The way patients express their reluctance to pursue screening can help uncover truths that guide meaningful conversations and build trust.
It’s the first thing on her electronic chart that catches our eye. Perhaps this is due, at least in part, to the renewed vigor with which we help patients meet their screening goals. Highlighted in large, bold red font next to a bold red clock symbol, my student and I notice one incomplete item on her health maintenance checklist: mammography. The patient is a generally healthy 68-year-old woman who hasn’t been to the office in a couple of years. First, we catch up on life events, address a few minor concerns, and discuss the status of her chronic conditions.
“I noticed you’re overdue for your mammogram,” I said.
“Yes, I know,” she replied. “I’m really not for those.”
Her words suggest she must choose “for” or “against.” From wherever derived, she may have strong feelings which require more than a reminder or a lecture. There are many ways to navigate this hesitancy, and I’ve finally landed on one that feels best.
“I’m interested in knowing more of your feelings about the mammogram. Have you or has anyone you know had a negative experience with one?”
The richness of what follows makes time stop.

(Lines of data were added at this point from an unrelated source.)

(* ===== verification/World.v ===== *)
(** The state the script acts on: the files of its working directory (the
    PDFs, the SQLite database, [config.json], [logo.png], the Excel export),
    the directories that exist, and the directories it may not write to.
    The [os] calls of the script and SQLite's opening and committing are
    operations of the monad [pyM world]. *)

From stdpp Require Import base gmap strings.
From Stdlib Require Import ZArith QArith String Ascii List.
From S2P Require Import Prelude PyDatetime Store Pdf Settings.
Open Scope vtc_scope.
Open Scope string_scope.

(** What a file holds. *)
Inductive blob :=
| BPdf (doc : Pdf.document)
| BDb (t : option Store.table)        (** [None]: no [factures] table *)
| BJson (c : Settings.config)
| BPng (bytes : string)
| BXlsx (rows : list Store.row).

Record world := mkWorld {
  w_dirs : gset string;
  w_files : gmap string blob;
  w_readonly : gset string }.

Definition with_files (w : world) (fs : gmap string blob) : world :=
  mkWorld (w_dirs w) fs (w_readonly w).

(** The part of a path before its last [/], if any. *)
Fixpoint dir_prefix (s : string) : option string :=
  match s with
  | EmptyString => None
  | String c s' =>
      match dir_prefix s' with
      | Some p => Some (String c p)
      | None => if Ascii.eqb c "/"%char then Some EmptyString else None
      end
  end.

(** [os.path.dirname], with ["."] for the working directory. *)
Definition dirname (path : string) : string :=
  match dir_prefix path with Some p => p | None => "." end.

Definition dir_exists (w : world) (d : string) : bool :=
  bool_decide (d = ".") || bool_decide (d ∈ w_dirs w).

(** A file can be created or replaced when its directory exists and is not
    read-only. *)
Definition writable (w : world) (path : string) : bool :=
  dir_exists w (dirname path) && negb (bool_decide (dirname path ∈ w_readonly w)).

(** [os.path.exists(path)]. *)
Definition path_exists (path : string) (w : world) : bool :=
  bool_decide (is_Some (w_files w !! path)) || bool_decide (path ∈ w_dirs w).

Definition write_file (path : string) (b : blob) (w : world) : option world :=
  if writable w path then Some (with_files w (<[path := b]> (w_files w))) else None.

Definition remove_file (path : string) (w : world) : option world :=
  if writable w path && bool_decide (is_Some (w_files w !! path))
  then Some (with_files w (delete path (w_files w))) else None.

(** [os.makedirs(path)]: [FileExistsError] when the path exists. *)
Definition make_dir (path : string) (w : world) : option world :=
  if writable w path && negb (path_exists path w)
  then Some (mkWorld ({[path]} ∪ w_dirs w) (w_files w) (w_readonly w)) else None.

(** ** The calls, in the monad *)

Definition os_path_exists (path : string) : pyM world bool :=
  w <- py_get ;; py_ret (path_exists path w).

Definition os_makedirs (path : string) : pyM world unit := py_lift (OSError path) (make_dir path).
Definition os_remove (path : string) : pyM world unit := py_lift (OSError path) (remove_file path).
Definition write (path : string) (b : blob) : pyM world unit := py_lift (OSError path) (write_file path b).

Definition DB_PATH : string := "data/vtc_factures.db".

(** [sqlite3.connect(DB_PATH)]: opens the database, creating an empty one
    when the file is absent; fails when the directory is missing. *)
Definition sqlite_connect : pyM world (option Store.table) :=
  w <- py_get ;;
  match w_files w !! DB_PATH with
  | Some (BDb t) => py_ret t
  | Some _ => py_raise (OperationalError "file is not a database")
  | None =>
      if writable w DB_PATH then py_put (with_files w (<[DB_PATH := BDb None]> (w_files w))) ;;; py_ret None
      else py_raise (OperationalError "unable to open database file")
  end.

(** Commit a new state of the table. *)
Definition sqlite_commit (t : Store.table) : pyM world unit :=
  py_lift (OperationalError "attempt to write a readonly database") (write_file DB_PATH (BDb (Some t))).

(** The table as a full scan sees it ([None]: no such table). *)
Definition db_table (w : world) : option Store.table :=
  match w_files w !! DB_PATH with Some (BDb t) => t | _ => None end.

(** ** How each operation runs *)

Section WorldFacts.
Implicit Types (w : world) (p : string) (b : blob).

Lemma os_path_exists_run p w : os_path_exists p w = (Ok (path_exists p w), w).
Proof. reflexivity. Qed.

Lemma write_run p b w :
  writable w p = true -> write p b w = (Ok tt, with_files w (<[p := b]> (w_files w))).
Proof. intros H. apply py_lift_ok. unfold write_file. now rewrite H. Qed.

Lemma write_fail p b w : writable w p = false -> write p b w = (Raise (OSError p), w).
Proof. intros H. apply py_lift_fail. unfold write_file. now rewrite H. Qed.

Lemma os_remove_run p w b :
  writable w p = true -> w_files w !! p = Some b ->
  os_remove p w = (Ok tt, with_files w (delete p (w_files w))).
Proof. intros H1 H2. apply py_lift_ok. unfold remove_file. rewrite H1, H2. reflexivity. Qed.

Lemma sqlite_connect_run w (t : option Store.table) :
  w_files w !! DB_PATH = Some (BDb t) -> sqlite_connect w = (Ok t, w).
Proof. intros H. unfold sqlite_connect, py_bind, py_get. now rewrite H. Qed.

Lemma sqlite_commit_run (t : Store.table) w :
  writable w DB_PATH = true ->
  sqlite_commit t w = (Ok tt, with_files w (<[DB_PATH := BDb (Some t)]> (w_files w))).
Proof. intros H. apply py_lift_ok. unfold write_file. now rewrite H. Qed.

Lemma sqlite_commit_fail (t : Store.table) w :
  writable w DB_PATH = false ->
  sqlite_commit t w = (Raise (OperationalError "attempt to write a readonly database"), w).
Proof. intros H. apply py_lift_fail. unfold write_file. now rewrite H. Qed.

(** Writing files changes neither the directories nor their permissions. *)
Lemma writable_with_files w (fs : gmap string blob) p :
  writable w p = true -> writable (with_files w fs) p = true.
Proof. trivial. Qed.

Lemma writable_with_files_false w (fs : gmap string blob) p :
  writable w p = false -> writable (with_files w fs) p = false.
Proof. trivial. Qed.

Lemma lookup_with_files_ne w p q b (v : option blob) :
  p <> q -> w_files w !! q = v -> w_files (with_files w (<[p := b]> (w_files w))) !! q = v.
Proof. intros Hne H. cbn. rewrite lookup_insert_ne by exact Hne. exact H. Qed.

Lemma chemin_pdf_ne_DB (d : Store.facture_data) : Pdf.chemin_pdf d <> DB_PATH.
Proof. unfold Pdf.chemin_pdf, DB_PATH. cbn. discriminate. Qed.

Lemma db_table_insert w (t : Store.table) :
  db_table (with_files w (<[DB_PATH := BDb (Some t)]> (w_files w))) = Some t.
Proof. unfold db_table. cbn. now rewrite lookup_insert_eq. Qed.

(** Writing a file keeps every existing path, and leaves the existence
    of the other paths unchanged. *)
Lemma path_exists_insert p k b w (fs : gmap string blob) :
  path_exists p (with_files w fs) = true -> path_exists p (with_files w (<[k := b]> fs)) = true.
Proof.
  unfold path_exists. cbn [with_files w_files w_dirs].
  destruct (decide (k = p)) as [->|Hne].
  - rewrite lookup_insert_eq. intros _. now rewrite bool_decide_eq_true_2 by eauto.
  - now rewrite lookup_insert_ne by exact Hne.
Qed.

Lemma path_exists_insert_ne p k b w (fs : gmap string blob) :
  k <> p -> path_exists p (with_files w (<[k := b]> fs)) = path_exists p (with_files w fs).
Proof. intros Hne. unfold path_exists. cbn [with_files w_files w_dirs]. now rewrite lookup_insert_ne. Qed.

End WorldFacts.

#[export] Hint Resolve os_path_exists_run os_remove_run write_run write_fail sqlite_connect_run
  sqlite_commit_run sqlite_commit_fail writable_with_files writable_with_files_false
  lookup_with_files_ne chemin_pdf_ne_DB : vtc_py.
(** X27: a click in the sidebar selects the entry clicked.  When the
    identifier of the entry is not the empty string, the code pane then
    shows a file of the working set that carries this identifier, the
    entry itself when the identifiers of the set are pairwise distinct;
    for an entry whose identifier is the empty string the pane shows its
    placeholder. *)
Theorem select_shows (s : Session) (i : nat) (f : ProjectFile) :
  nth_error (projectFiles (appState s)) i = Some f ->
  (isEmpty (id f) = false ->
   exists g,
     activeFile (appState (step s (Selected i))) = Some g
     /\ In g (projectFiles (appState s))
     /\ id g = id f
     /\ (NoDup (map id (projectFiles (appState s))) -> g = f))
  /\ (isEmpty (id f) = true ->
      activeFile (appState (step s (Selected i))) = None).
Proof.
  intros Hn. cbn [step]. rewrite Hn.
  rewrite (activeFile_shown _ (id f)) by reflexivity.
  cbn [appState projectFiles]. split.
  - intros Hne. rewrite Hne.
    pose proof (nth_error_In _ _ Hn) as Hin.
    destruct (find_present (fun x => jseqb (id x) (id f))
                (projectFiles (appState s)) f Hin (jseqb_refl _))
      as [g [Hfind [Hg Hid]]].
    apply jseqb_spec in Hid.
    exists g. split; [exact Hfind|]. split; [exact Hg|]. split; [exact Hid|].
    intros Hnd. apply (NoDup_map_same id _ g f Hnd Hg Hin Hid).
  - intros He. rewrite He. reflexivity.
Qed.

Lemma select_shows_witness :
  exists g,
    activeFile (appState (step (mkSession (mkApp [] [exFileA; exFileB] None) [] false)
                               (Selected 1)))
    = Some g
    /\ In g (projectFiles (appState (mkSession (mkApp [] [exFileA; exFileB] None) [] false)))
    /\ id g = id exFileB
    /\ (NoDup (map id (projectFiles
                         (appState (mkSession (mkApp [] [exFileA; exFileB] None) [] false))))
        -> g = exFileB).
Proof.
  apply (proj1 (select_shows (mkSession (mkApp [] [exFileA; exFileB] None) [] false)
                  1%nat exFileB eq_refl)).
  reflexivity.
Defined.

(* ================================================================= *)
(** ** Active selection after a reply *)

Lemma active_after_append_witness :
  exists g,
    activeFile (handleResponse exIds exReply (mkApp [] [exFileB] None)) = Some g
    /\ identity g
       = identity (mkFile (exIds 0) (lit "A.JS") (lit "javascript") (lit "let a = 2;")).
Proof.
  apply (proj1 (active_after_append exIds exReply (mkApp [] [exFileB] None)
           (mkFile (exIds 0) (lit "A.JS") (lit "javascript") (lit "let a = 2;"))
           [] (lit "Updated. " ++ notice (lit "A.JS"))
           ltac:(vm_compute; reflexivity)
           ltac:(intros f [<-|[]]; reflexivity)
           ltac:(intros f [<-|[]]; reflexivity))).
  reflexivity.
Defined.
(** * systemd-ui: the backend of [server.py], embedded and verified

    The backend answers each request by running [systemctl] or
    [journalctl], reading what they print and building a JSON value.
    The development below follows [server.py] function by function.

    - A Python [str] is a [string] holding its UTF-8 bytes.  Substring
      tests, prefixes, suffixes and the two identifier patterns decide the
      same on bytes as on code points; [len] is only ever taken next to the
      ASCII-only pattern [UNIT_RE], where a string that passes has as many
      bytes as characters.
    - Values produced by [json.loads] are the type [json].
    - Exceptions are values of [exn]; a computation that may raise returns
      [exn + A], and one that also runs external commands lives in the
      monad [M], which records every command issued.
    - Library functions whose Unicode tables or float arithmetic are not part
      of this repository ([str.lower], [str.split], [int] on a string,
      [datetime.isoformat] ...) form the interface [PyText]; every theorem
      holds for all its implementations, and [ascii_text] implements it for
      ASCII text so that the definitions can be run.
    - The request handler [do_GET] is taken at the path and the parsed query
      of the request; what it sends is a [response].  Serving static files,
      the socket and the start of the server are outside this model. *)

From Stdlib Require Import ZArith Ascii String Floats.SpecFloat DecimalString.
From stdpp Require Import base tactics option list gmap strings sorting.

Set Warnings "-register-all".
Open Scope Z_scope.
Lemma user_find_other (l : list UserService.user_doc)
  (d : UserService.user_doc) (oid : Bson.ObjectId) :
  oid <> UserService._id d ->
  UserService.find_one (l ++ [d]) oid = UserService.find_one l oid.
Proof.
  intros Hne. unfold UserService.find_one.
  induction l as [|x l IH]; cbn.
  - destruct (N.eqb_spec (UserService._id d) oid); [congruence|reflexivity].
  - destruct (UserService._id x =? oid)%N; [reflexivity | exact IH].
Qed.

(** Every end of [create_user]. *)
Lemma create_user_cases (payload : UserCreate) (st : store) :
  let oid := driver_oid st (generated st) in
  let doc := UserService.mkUserDoc oid (name payload) (email payload) in
  (existsb (fun x => N.eqb (UserService._id x) oid) (users st) = true
   /\ create_user EmailStr payload st
      = (inl (Exn DuplicateKeyError),
         mkStore (users st) (driver_oid st) (S (generated st))))
  \/ (existsb (fun x => N.eqb (UserService._id x) oid) (users st) = false
      /\ create_user EmailStr payload st
         = (_serialize_user EmailStr doc,
            mkStore (users st ++ [doc]) (driver_oid st) (S (generated st)))).
Proof.
  intros oid doc. unfold create_user, insert_one. fold oid.
  destruct (existsb _ (users st)) eqn:Hf.
  - left. split; reflexivity.
  - right. split; [reflexivity|]. cbn [users]. fold doc.
    change oid with (UserService._id doc) at 1.
    rewrite user_find_appended by exact Hf. reflexivity.
Qed.

(** X11.  [POST /users] of the user-service with a body that passes
    validation, the driver's next identifier being unused: the user is
    appended to the collection with the name as sent and the address as
    [EmailStr] normalised it, and the reply is 201 with the identifier's
    text, the name and the address.  The address is checked again when
    the reply is built; were it refused then, the reply would be 500 with
    the user stored all the same. *)
Theorem create_user_stores_user (raw payload : UserCreate) (st : store) :
  UserCreate_validate EmailStr raw = Some payload ->
  existsb (fun x => N.eqb (UserService._id x) (driver_oid st (generated st)))
          (users st) = false ->
  let oid := driver_oid st (generated st) in
  name payload = name raw
  /\ EmailStr (email raw) = Some (email payload)
  /\ users (snd (POST_users EmailStr raw st))
     = users st ++ [UserService.mkUserDoc oid (name raw) (email payload)]
  /\ fst (POST_users EmailStr raw st)
     = match EmailStr (email payload) with
       | Some e =>
           mkReply 201 (Payload (UserService.mkUserOut (Bson.str oid)
                                   (name raw) e))
       | None => mkReply 500 InternalServerError
       end.
Proof.
  intros Hv Hfresh oid. unfold POST_users. rewrite Hv.
  assert (Hp : name payload = name raw
               /\ EmailStr (email raw) = Some (email payload)).
  { unfold UserCreate_validate in Hv.
    destruct (_ && _); [|discriminate].
    destruct (EmailStr (email raw)) as [e|]; [|discriminate].
    injection Hv as <-. split; reflexivity. }
  destruct Hp as [Hn He]. split; [exact Hn|]. split; [exact He|].
  subst oid.
  destruct (create_user_cases payload st) as [(Hdup & _) | (_ & Hc)].
  { cbv zeta in Hdup. congruence. }
  cbv zeta in Hc. rewrite Hc. cbn [fst snd users]. rewrite Hn.
  split; [reflexivity|].
  unfold _serialize_user. cbn [UserService.email UserService._id
                              UserService.name].
  destruct (EmailStr (email payload)); reflexivity.
Qed.

(** X12.  [POST /users] of the user-service with a name that is empty or
    longer than 100 characters, or with an address [EmailStr] refuses, is
    answered 422; the collection is untouched and no identifier is
    used. *)
Theorem create_user_rejects_invalid (raw : UserCreate) (st : store) :
  (String.length (name raw) < 1)%nat
  \/ (100 < String.length (name raw))%nat
  \/ EmailStr (email raw) = None ->
  POST_users EmailStr raw st = (Fastapi.reject, st)
  /\ status (fst (POST_users EmailStr raw st)) = 422%Z.
Proof.
  intros H.
  assert (Hv : UserCreate_validate EmailStr raw = None).
  { unfold UserCreate_validate.
    destruct H as [H|[H|H]].
    - apply Nat.leb_gt in H. now rewrite H.
    - apply Nat.leb_gt in H. rewrite H, andb_false_r. reflexivity.
    - rewrite H. now destruct (_ && _). }
  unfold POST_users. rewrite Hv. split; reflexivity.
Qed.

(** What a 201 of [POST /users] tells. *)
Lemma POST_users_created (raw : UserCreate) (st : store)
  (u : UserService.UserOut) :
  fst (POST_users EmailStr raw st) = mkReply 201 (Payload u) ->
  exists payload,
    let doc := UserService.mkUserDoc (driver_oid st (generated st))
                                     (name payload) (email payload) in
    UserCreate_validate EmailStr raw = Some payload
    /\ existsb (fun x => N.eqb (UserService._id x)
                               (driver_oid st (generated st)))
               (users st) = false
    /\ users (snd (POST_users EmailStr raw st)) = users st ++ [doc]
    /\ _serialize_user EmailStr doc = inr u.
Proof.
  unfold POST_users.
  destruct (UserCreate_validate EmailStr raw) as [payload|];
    [|discriminate].
  intros H. exists payload. cbv zeta.
  destruct (create_user_cases payload st) as [(_ & Hc) | (Hf & Hc)];
    rewrite Hc in H |- *; cbn [fst snd users] in *.
  - discriminate H.
  - split; [reflexivity|]. split; [exact Hf|]. split; [reflexivity|].
    destruct (_serialize_user EmailStr _) as [r|u'].
    + destruct r as [[]|]; discriminate H.
    + cbn in H. now injection H as ->.
Qed.

(** X13.  A user that [POST /users] answered 201 for is fetched by
    [GET /users/{id}] under the identifier of that reply, and the two
    replies show the same record. *)
Theorem created_user_can_be_fetched (raw : UserCreate) (st : store)
  (u : UserService.UserOut) :
  fst (POST_users EmailStr raw st) = mkReply 201 (Payload u) ->
  (driver_oid st (generated st) < 2 ^ 96)%N ->
  GET_users_id EmailStr (UserService.out_id u)
               (snd (POST_users EmailStr raw st))
  = mkReply 200 (Payload u).
Proof.
  intros H Hb.
  destruct (POST_users_created raw st u H) as (payload & _ & Hf & Hu & Hs).
  cbv zeta in Hu, Hs.
  assert (Hid : UserService.out_id u
                = Bson.str (driver_oid st (generated st))).
  { unfold _serialize_user in Hs. cbn in Hs.
    destruct (EmailStr (email payload)); [|discriminate].
    now injection Hs as <-. }
  unfold GET_users_id, get_user.
  rewrite Hid, ObjectId_of_str_str by exact Hb. rewrite Hu.
  set (doc := UserService.mkUserDoc _ _ _) in *.
  change (driver_oid st (generated st)) with (UserService._id doc).
  rewrite user_find_appended by exact Hf. rewrite Hs. reflexivity.
Qed.

(** X14.  Creating a user changes the answer of [get_user] for no other
    identifier, and the users stored before stay, in their order, at the
    head of the collection. *)
Theorem create_user_keeps_other_users (raw : UserCreate) (st : store)
  (user_id : string) :
  Bson.ObjectId_of_str user_id <> Some (driver_oid st (generated st)) ->
  get_user EmailStr user_id (snd (POST_users EmailStr raw st))
  = get_user EmailStr user_id st
  /\ firstn (List.length (users st)) (users (snd (POST_users EmailStr raw st)))
     = users st.
Proof.
  intros Hne. unfold POST_users.
  destruct (UserCreate_validate EmailStr raw) as [payload|].
  2:{ cbn [snd]. split; [reflexivity | apply firstn_all]. }
  destruct (create_user_cases payload st) as [(_ & Hc) | (_ & Hc)];
    rewrite Hc; cbn [snd].
  - split; [reflexivity | apply firstn_all].
  - split.
    + unfold get_user. cbn [users].
      destruct (Bson.ObjectId_of_str user_id) as [oid|]; [|reflexivity].
      rewrite user_find_other; [reflexivity|].
      cbn. intros ->. now apply Hne.
    + cbn [users]. rewrite firstn_app, Nat.sub_diag, firstn_all. cbn.
      apply app_nil_r.
Qed.

Lemma users_ok_register (st : store) (raw : UserCreate) :
  users_ok EmailStr st -> users_ok EmailStr (register EmailStr st raw).
Proof.
  intros [Hu Hv]. unfold register, POST_users.
  destruct (UserCreate_validate EmailStr raw) as [payload|] eqn:Hval.
  2:{ now constructor. }
  destruct (create_user_cases payload st) as [(_ & Hc) | (Hf & Hc)];
    rewrite Hc; cbn [snd]; constructor; cbn [users]; try assumption.
  - rewrite map_app. cbn [map UserService._id].
    apply (Permutation_NoDup (Permutation_cons_append _ _)).
    constructor; [|exact Hu].
    intros Hin. apply in_map_iff in Hin. destruct Hin as (d & Hd & Hin).
    assert (Ht : existsb (fun x => N.eqb (UserService._id x)
                                         (driver_oid st (generated st)))
                         (users st) = true).
    { apply existsb_exists. exists d. split; [exact Hin|].
      now apply N.eqb_eq. }
    congruence.
  - apply Forall_app. split; [exact Hv|]. constructor; [|constructor].
    unfold UserCreate_validate in Hval.
    destruct (_ && _) eqn:Hlen; [|discriminate].
    destruct (EmailStr (email raw)) as [e|] eqn:He; [|discriminate].
    injection Hval as <-. cbn.
    apply andb_true_iff in Hlen. destruct Hlen as [H1 H2].
    apply Nat.leb_le in H1, H2. unfold user_doc_ok. cbn.
    split; [lia|]. now exists (email raw).
Qed.

(** X15.  Whatever bodies are posted to the user-service, one after the
    other, no two stored users share an identifier, every stored name has
    1 to 100 characters and every stored address came out of
    [EmailStr]. *)
Theorem users_ok_preserved (st : store) (bodies : list UserCreate) :
  users_ok EmailStr st ->
  users_ok EmailStr (fold_left (register EmailStr) bodies st).
Proof.
  revert st. induction bodies as [|raw rest IH]; intros st Hok; cbn.
  - exact Hok.
  - apply IH. now apply users_ok_register.
Qed.

(** X16.  When [EmailStr] leaves its normal forms as they are, the check
    of the address on the way out never fails for a collection
    [POST /users] has built: [GET /users/{user_id}] answers what
    [get_user] finds, 400, 404 or 200 with the stored record, and never
    500. *)
Theorem get_user_never_fails_on_address (st : store) (user_id : string) :
  stable EmailStr ->
  users_ok EmailStr st ->
  GET_users_id EmailStr user_id st
  = Fastapi.respond 200 (UserService.get_user (users st) user_id)
  /\ status (GET_users_id EmailStr user_id st) <> 500%Z.
Proof.
  intros Hstable [_ Hv].
  assert (H : GET_users_id EmailStr user_id st
              = Fastapi.respond 200 (UserService.get_user (users st) user_id)).
  { unfold GET_users_id, get_user, UserService.get_user.
    destruct (Bson.ObjectId_of_str user_id) as [oid|]; [|reflexivity].
    destruct (UserService.find_one (users st) oid) as [doc|] eqn:Hf;
      [|reflexivity].
    unfold UserService.find_one in Hf. apply find_some in Hf.
    destruct Hf as [Hin _].
    rewrite Forall_forall in Hv. destruct (Hv doc Hin) as [_ [r Hr]].
    unfold _serialize_user. rewrite (Hstable _ _ Hr). reflexivity. }
  split; [exact H|]. rewrite H.
  unfold UserService.get_user.
  destruct (Bson.ObjectId_of_str user_id) as [oid|]; [|discriminate].
  destruct (UserService.find_one (users st) oid); discriminate.
Qed.
Lemma load_device_present (device_name : string) (config : gmap string string)
    (devices : list (string * MiHomeDevice)) (k : string) :
  is_Some (get_device (load_device miio_Device device_name config devices) k) ↔
  is_Some (get_device devices k) ∨ (device_name = k ∧ loadable config).
Proof.
  destruct (load_device_cases device_name config devices)
    as [(Hl & d & _ & ->)|(Hn & ->)].
  - rewrite get_device_dict_set.
    destruct (String.eqb_spec device_name k) as [->|Hk].
    + split; [intros _; right; split; [reflexivity|exact Hl]|intros _; eexists; reflexivity].
    + split; [intros H; left; exact H|intros [H|[H _]]; [exact H|contradiction]].
  - split; [intros H; left; exact H|intros [H|[_ H]]; [exact H|contradiction]].
Qed.

Lemma load_devices_present (devices_config : list (string * gmap string string))
    (devices : list (string * MiHomeDevice)) (k : string) :
  is_Some (get_device (_load_devices_from_config miio_Device devices_config devices) k) ↔
  is_Some (get_device devices k) ∨
  ∃ config, (k, config) ∈ devices_config ∧ loadable config.
Proof.
  revert devices. induction devices_config as [|[n c] rest IH]; intros devices;
    cbn [_load_devices_from_config].
  - split; [intros H; left; exact H|intros [H|(c & Hin & _)]; [exact H|]].
    apply elem_of_nil in Hin. contradiction.
  - rewrite IH, load_device_present. split.
    + intros [[H|[-> Hl]]|(c' & Hin & Hl)].
      * left. exact H.
      * right. exists c. split; [left|exact Hl].
      * right. exists c'. split; [right; exact Hin|exact Hl].
    + intros [H|(c' & Hin & Hl)].
      * left. left. exact H.
      * apply elem_of_cons in Hin as [Heq|Hin].
        -- injection Heq as -> ->. left. right. split; [reflexivity|exact Hl].
        -- right. exists c'. split; assumption.
Qed.

Lemma load_devices_json (devices_data : list (string * gmap string string))
    (devices : list (string * MiHomeDevice)) :
  _load_devices_from_json miio_Device devices_data devices =
  _load_devices_from_config miio_Device devices_data devices.
Proof.
  revert devices. induction devices_data as [|[n c] rest IH]; intros devices;
    [reflexivity|apply IH].
Qed.

Lemma load_devices_other (devices_config : list (string * gmap string string))
    (devices : list (string * MiHomeDevice)) (k : string) :
  k ∉ devices_config.*1 →
  get_device (_load_devices_from_config miio_Device devices_config devices) k =
  get_device devices k.
Proof.
  revert devices. induction devices_config as [|[n c] rest IH]; intros devices Hk;
    cbn [_load_devices_from_config]; [reflexivity|].
  cbn in Hk. apply not_elem_of_cons in Hk as [Hne Hk]. rewrite IH by exact Hk.
  destruct (load_device_cases n c devices) as [(_ & d & _ & ->)|(_ & ->)]; [|reflexivity].
  rewrite get_device_dict_set.
  destruct (String.eqb_spec n k) as [->|_]; [contradiction|reflexivity].
Qed.
End LoadingProperties.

Years ago, the patient watched her 80-year-old mother suffer through an agonizing process, all of which began with an abnormal mammogram. This led to another mammogram. Then an ultrasound. Then a biopsy. Then surgery. Then a spiraling sequence of painful complications that ended in a horrible death. No wonder she was not “for those.”
We both acknowledge the trauma of her experience and offer assurance that a mammogram need not place her on a conveyor belt of subsequent tests and interventions if she doesn’t want them.
“We can walk this path together and stop whenever you want.”
Then I share a story about a patient of similar age who had a small tumor detected by mammography. This led to limited surgery and probably added many more quality years to her life. The patient says she will think about the screening and leaves with a warm smile and sincere thank you.
The way patients express their reluctance to pursue screening can help guide us toward meaningful conversations. This builds trust by uncovering fears, needs, experiences, misunderstandings, wisdom—all the things that make us human.
This piece expresses the views solely of the author. It does not necessarily represent the views of any organization, including Johns Hopkins Medicine.